Now you might say that the instrumental criterion guides us in which propositions to entertain, and the epistemic criterion guides us in which probabilities to assign to those propositions, but I think this is still too simplistic. Many of our deepest and most instrumentally useful beliefs are not very well expressed in terms of probabilities at all. For example, many of us have a deep conviction that it is important to expose one’s beliefs to the test of prediction, or that it is important to iterate and get feedback when doing practical work, or that it is good to understand the problem before proposing solutions. We could assign probabilities to these maxims, but doing so just wouldn’t help us all that much, because these maxims are not best understood as claims about the structure of the world, but are more like helpful stories based on our experience of trying to get things done. Of course we refine these maxims in light of new evidence, but that refinement is not really about updating probabilities, or so it seems to me. Therefore I don’t think that this blurring of epistemic and instrumental rationality can be understood as merely selecting which propositions to entertain, and then assigning credences to those propositions. It is more that we are selecting these lossy compressions of our experience on the basis of the epistemic and instrumental criterions jointly.

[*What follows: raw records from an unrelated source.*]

(* ===== verification/Ialloc.v ===== *)
(** * Allocating inodes (kernel/fs.c)

    [ialloc] in a transaction: the first inode on disk that is free becomes
    one of the given type, and gets an entry in the table in memory. *)

From S2P Require Import Prelude.
From S2P Require Import Mach.
From S2P Require Import Spinlock.
From S2P Require Import Kalloc.
From S2P Require Import Vm.
From S2P Require Import Proc.
From S2P Require Import Kstate.
From S2P Require Import Printk.
From S2P Require Import Sleeplock.
From S2P Require Import Bio.
From S2P Require Import Log.
From S2P Require Import Fs.
From S2P Require Import Fsread.
From S2P Require Import Dir.
From S2P Require Import Fswrite.
From S2P Require Import Fsalloc.
From S2P Require Import Fsmap.

(** An inode with no blocks and no links. *)
Definition new_dinode (type : Z) : dinode := Dinode type 0 0 0 0 (replicate 13 0).

(** The inode blocks are whole and outside the log, and the inode numbers
    fit. *)
Record inodes_ok (s : kern) : Prop := {
  io_count : 1 <= sb_ninodes (sb s) < 1073741824;
  io_start : 0 <= sb_inodestart (sb s) < 1073741824;
  io_len : forall inum, 1 <= inum < sb_ninodes (sb s) -> length (bview s (IBLOCK inum (sb s))) = 1024%nat;
  io_log : forall inum, 1 <= inum < sb_ninodes (sb s) -> off_log (sb s) (IBLOCK inum (sb s));
}.

Section Ialloc.
Context {LL : Layout} {P : Patience} {D : DiskDriver} {DO : DiskOk D}.
Variables (i : nat) (n : Z) (LS : oplog) (bs : list Z) (Pn : list nat) (s0 : kern) (type : Z).
Hypothesis HT : txn i n LS bs Pn s0.
Hypothesis Hroom : (length bs < 30)%nat.
Hypothesis Hok : inodes_ok s0.
Hypothesis Htype : short type.
Hypothesis Hinv : iinv (itable s0).
Hypothesis Hget : forall inum, 1 <= inum < sb_ninodes (sb s0) -> iget_ok ROOTDEV inum (itable s0).

(** Inode [inum] is the first free one and has been taken, at entry [k]. *)
Record itaken (inum : Z) (k : nat) (s : kern) : Prop := {
  it_range : 1 <= inum < sb_ninodes (sb s0);
  it_free : d_type (disk_inode s0 inum) = 0;
  it_first : forall j, 1 <= j < inum -> d_type (disk_inode s0 j) <> 0;
  it_inodes : forall x, 0 <= x < 4294967296 -> disk_inode s x = if decide (x = inum) then new_dinode type else disk_inode s0 x;
  it_blocks : forall x, x <> IBLOCK inum (sb s0) -> bview s x = bview s0 x;
  it_table : iget_table ROOTDEV inum (itable s0) k (itable s);
  it_txn : exists Pn', txn i n LS (absorb (IBLOCK inum (sb s0)) bs) Pn' s;
}.

Lemma new_typed : dinode_typed (new_dinode type).
Proof. constructor; simpl; unfold short, word; try lia; [exact Htype|]. repeat constructor; lia. Qed.
Lemma iblock_ok inum : 1 <= inum < sb_ninodes (sb s0) -> blockno_ok LS (IBLOCK inum (sb s0)).
Proof.
  intros Hi. split; [|rewrite <- (un_sb _ _ (tx_under _ _ _ _ _ _ _ HT)); now apply Hok]. pose proof (io_count _ Hok). pose proof (io_start _ Hok). unfold IBLOCK. change IPB with 16.
  pose proof (Z.div_mod inum 16). pose proof (Z.mod_pos_bound inum 16). rewrite u32_small; lia.
Qed.

(** The rest of the round, once the inode is written. *)
Lemma take_inode inum s1 : 1 <= inum < sb_ninodes (sb s0) -> d_type (disk_inode s0 inum) = 0 -> (forall j, 1 <= j < inum -> d_type (disk_inode s0 j) <> 0) ->
  logged i n LS s0 (fun x => if decide (x = IBLOCK inum (sb s0)) then put_dinode (new_dinode type) (bview s0 (IBLOCK inum (sb s0))) (islot inum) else bview s0 x)
    (absorb (IBLOCK inum (sb s0)) bs) s1 ->
  wp (let! k := iget ROOTDEV inum in ret (Some k)) (fun r s' => match r with Some k => itaken inum k s' | None => False end) s1.
Proof.
  intros Hi Hfree Hfst HL. pose proof (logged_sb _ _ _ _ _ _ _ _ HL) as Esb. destruct HL as [(_ & _ & _ & Et & _) _ (Pn1 & HT1) V _]. simpl in Et.
  wsteps. eapply wp_mono; [apply (iget_spec i n ROOTDEV inum s1); [apply HT1|now rewrite Et|rewrite Et; now apply Hget]|].
  intros k s' (m & t' & Hm & -> & Ht). wsteps. rewrite Et in Ht. constructor; auto.
  - pose proof (io_count _ Hok). pose proof (io_start _ Hok).
    exact (iupdate_inodes s0 s1 (Inode ROOTDEV inum 0 false type 0 0 0 0 (replicate 13 0)) new_typed ltac:(simpl; lia) ltac:(lia) (io_len _ Hok inum Hi) Esb V).
  - intros x Hx. exact (eq_trans (V x) (decide_False _ _ Hx)).
  - exists Pn1. apply (htxn_itable i n LS [] _ Pn1 _ t') in HT1. destruct HT1 as [[A1 A2 A3 A4 A5 [] A7 A8] H1 H2 H3 []].
    constructor; auto; [|now constructor]. constructor; auto; [constructor; auto|]. exact (ready_calm i n _ _ A8 Hm).
Qed.

Lemma ialloc_scan :
  wp (mwhile (Z.to_nat (sb_ninodes (sb s0))) (fun inum => inum <? sb_ninodes (sb s0)) (fun inum => inum + 1) (fun inum =>
        let! bp := bread ROOTDEV (IBLOCK inum (sb s0)) in
        let! b := getbuf bp in
        if d_type (get_dinode (b_data b) (islot inum)) =? 0 then
          do! updbuf bp (fun b => set_b_data (put_dinode (new_dinode type) (b_data b) (islot inum)) b);
          do! log_write bp;
          do! brelse bp;
          let! k := iget ROOTDEV inum in
          ret (Some k)
        else do! brelse bp; ret None) 1)
    (fun r s' => match r with
       | inr k => exists inum, itaken inum k s'
       | inl _ => looked n [] Pn s0 s' /\ forall j, 1 <= j < sb_ninodes (sb s0) -> d_type (disk_inode s0 j) <> 0
       end) s0.
Proof.
  pose proof (io_count _ Hok) as Hcnt. eapply wp_mono.
  - apply (wp_mwhile (fun k s' => looked n [] Pn s0 s' /\ forall j, 1 <= j < 1 + Z.of_nat k -> d_type (disk_inode s0 j) <> 0)
      (fun k s' => exists inum, itaken inum k s') (Z.to_nat (sb_ninodes (sb s0) - 1)) _ 1 1); [lia|intros k Hk; apply Z.ltb_lt; lia|apply Z.ltb_ge; lia|lia|split; [apply looked_refl, HT|lia]|].
    intros j s Hj [Hl Hbusy]. replace (1 + Z.of_nat j * 1) with (1 + Z.of_nat j) by lia. set (inum := 1 + Z.of_nat j) in *.
    pose proof (txn_looked i n LS bs Pn s0 s HT Hl) as HTs. wsteps. eapply wp_mono; [apply (bread_calm i n Pn s (IBLOCK inum (sb s0))), (txn_calmly i n LS bs); done|].
    intros bp s1 [Hl1 Hh]. pose proof (looked_trans _ _ _ _ _ _ _ Hl Hl1) as Hl01. rewrite (lo_view _ _ _ _ _ Hl) in Hh. pose proof Hh as (b & Hb & Hbk & Hd & _).
    wsteps. apply (wp_getbuf bp b); [done|]. rewrite Hd. fold (disk_inode s0 inum). destruct (Z.eqb_spec (d_type (disk_inode s0 inum)) 0) as [Hz|Hz].
    + wsteps. apply (wp_updbuf bp _ b); [done|]. cbv beta.
      pose proof (log_brelse i n LS bs Pn s0 s1 bp b (put_dinode (new_dinode type) (b_data b) (islot inum)) HT Hroom Hl01 Hb ltac:(rewrite Hbk; apply iblock_ok; lia)) as HL.
      apply wp_bind_inv in HL. apply wp_bind. eapply wp_mono; [exact HL|]. intros [] s2 H2. apply wp_bind. eapply wp_mono; [exact H2|]. intros [] s3 H3. rewrite Hbk, Hd in H3.
      eapply wp_mono; [apply (take_inode inum s3); [lia|done|intros j' Hj'; apply Hbusy; lia|exact H3]|]. intros [k|] s' H; [eauto|done].
    + wsteps. eapply wp_mono; [eapply (brelse_calm i n Pn s0 s1); [now apply (txn_calmly i n LS bs)|done|done]|]. intros [] s2 H2. wsteps.
      split; [done|]. intros j' Hj'. destruct (decide (j' = inum)) as [->|]; [done|]. apply Hbusy. lia.
  - intros [j|k] s' H; [|exact H]. destruct H as (_ & Hl & H). split; [done|]. intros j' Hj'. apply H. lia.
Qed.

(** C25: [ialloc] allocates the first free inode.  In a transaction with room
    for one more block it turns the inode with the least number among those
    of type 0 into one of the given type, with no links and no blocks, and
    returns the entry of that inode in the table in memory, with a reference;
    the other inodes on disk, the other blocks and the other entries are as
    they were.  When every inode is in use it reports so and returns nothing,
    with nothing changed. *)
Theorem ialloc_correct : tx_idle s0 ->
  wp (ialloc ROOTDEV type) (fun r s' => match r with
    | Some k => exists inum, 1 <= inum < sb_ninodes (sb s0) /\ d_type (disk_inode s0 inum) = 0 /\ (forall j, 1 <= j < inum -> d_type (disk_inode s0 j) <> 0) /\
        (forall x, 0 <= x < 4294967296 -> disk_inode s' x = if decide (x = inum) then new_dinode type else disk_inode s0 x) /\
        (forall x, x <> IBLOCK inum (sb s0) -> bview s' x = bview s0 x) /\
        iget_table ROOTDEV inum (itable s0) k (itable s') /\ iinv (itable s') /\ exists bs' Pn', (length bs' <= length bs + 1)%nat /\ txn i n LS bs' Pn' s'
    | None => (forall j, 1 <= j < sb_ninodes (sb s0) -> d_type (disk_inode s0 j) <> 0) /\
        itable s' = itable s0 /\ (forall x, bview s' x = bview s0 x) /\ txn i n LS bs Pn s'
    end) s0.
Proof.
  intros Hidle. unfold ialloc. wsteps. eapply wp_mono; [apply ialloc_scan|]. intros [j|k] s1 H; wsteps.
  - destruct H as [Hl Hall]. pose proof (txn_looked i n LS bs Pn s0 s1 HT Hl) as HT1. destruct (ti_ready _ _ _ _ _ _ _ (tx_inv _ _ _ _ _ _ _ HT1)) as (Hlk & _ & Hfree & _).
    destruct (looked_same _ _ _ _ _ Hl) as (_ & _ & _ & Hi).
    eapply wp_mono; [apply (printk_spec 3); [split; [done|split; [lia|exact (Hi Hidle)]]|lia|apply Hfree|eexists; reflexivity]|].
    intros r s2 [o Ho]. wsteps. assert (stuck n [] Pn s0 s2) as Hs by (exists s1, o; split; [done|split; [apply steady_nil|done]]).
    destruct (stuck_same _ _ _ _ _ Hs) as (_ & E2 & _ & _ & V & _). split; [done|]. split; [done|]. split; [done|]. exact (stuck_txn i n LS [] bs Pn s0 s2 HT Hs).
  - destruct H as (inum & [A1 A2 A3 A4 A5 A6 (Pn' & A7)]). exists inum. do 6 (split; [done|]).
    split; [apply (iget_table_inv ROOTDEV inum (itable s0) k); auto|]. exists (absorb (IBLOCK inum (sb s0)) bs), Pn'. split; [|done]. pose proof (absorb_length (IBLOCK inum (sb s0)) bs). lia.
Qed.
End Ialloc.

This essay began as commentary on AI governance, and has wound up in a discussion of embedded agency and knowledge, which is unsurprising since understanding the accumulation of knowledge is my main research project at the moment. Yet AI governance and embedded agency are actually deeply linked: in AI governance we face this question of how to lead our society towards a shared understanding of AI that elicits a response that helpfully mitigated existential risk. But it is very difficult to lead our society at all if we maintain this conceit of a virtuous consequentialist existing outside of it all, forming abstract beliefs and pulling strings. Investigating this does, in fact, lead us right to the heart of embedded agency and the issue of knowledge accumulation in finite minds. Hence we see the same thing that we’ve been seeing everywhere: that the more we investigate the nature of external intelligent systems, the more clearly we see that resolving the biggest problems facing our society requires a radical internal shift in our own minds.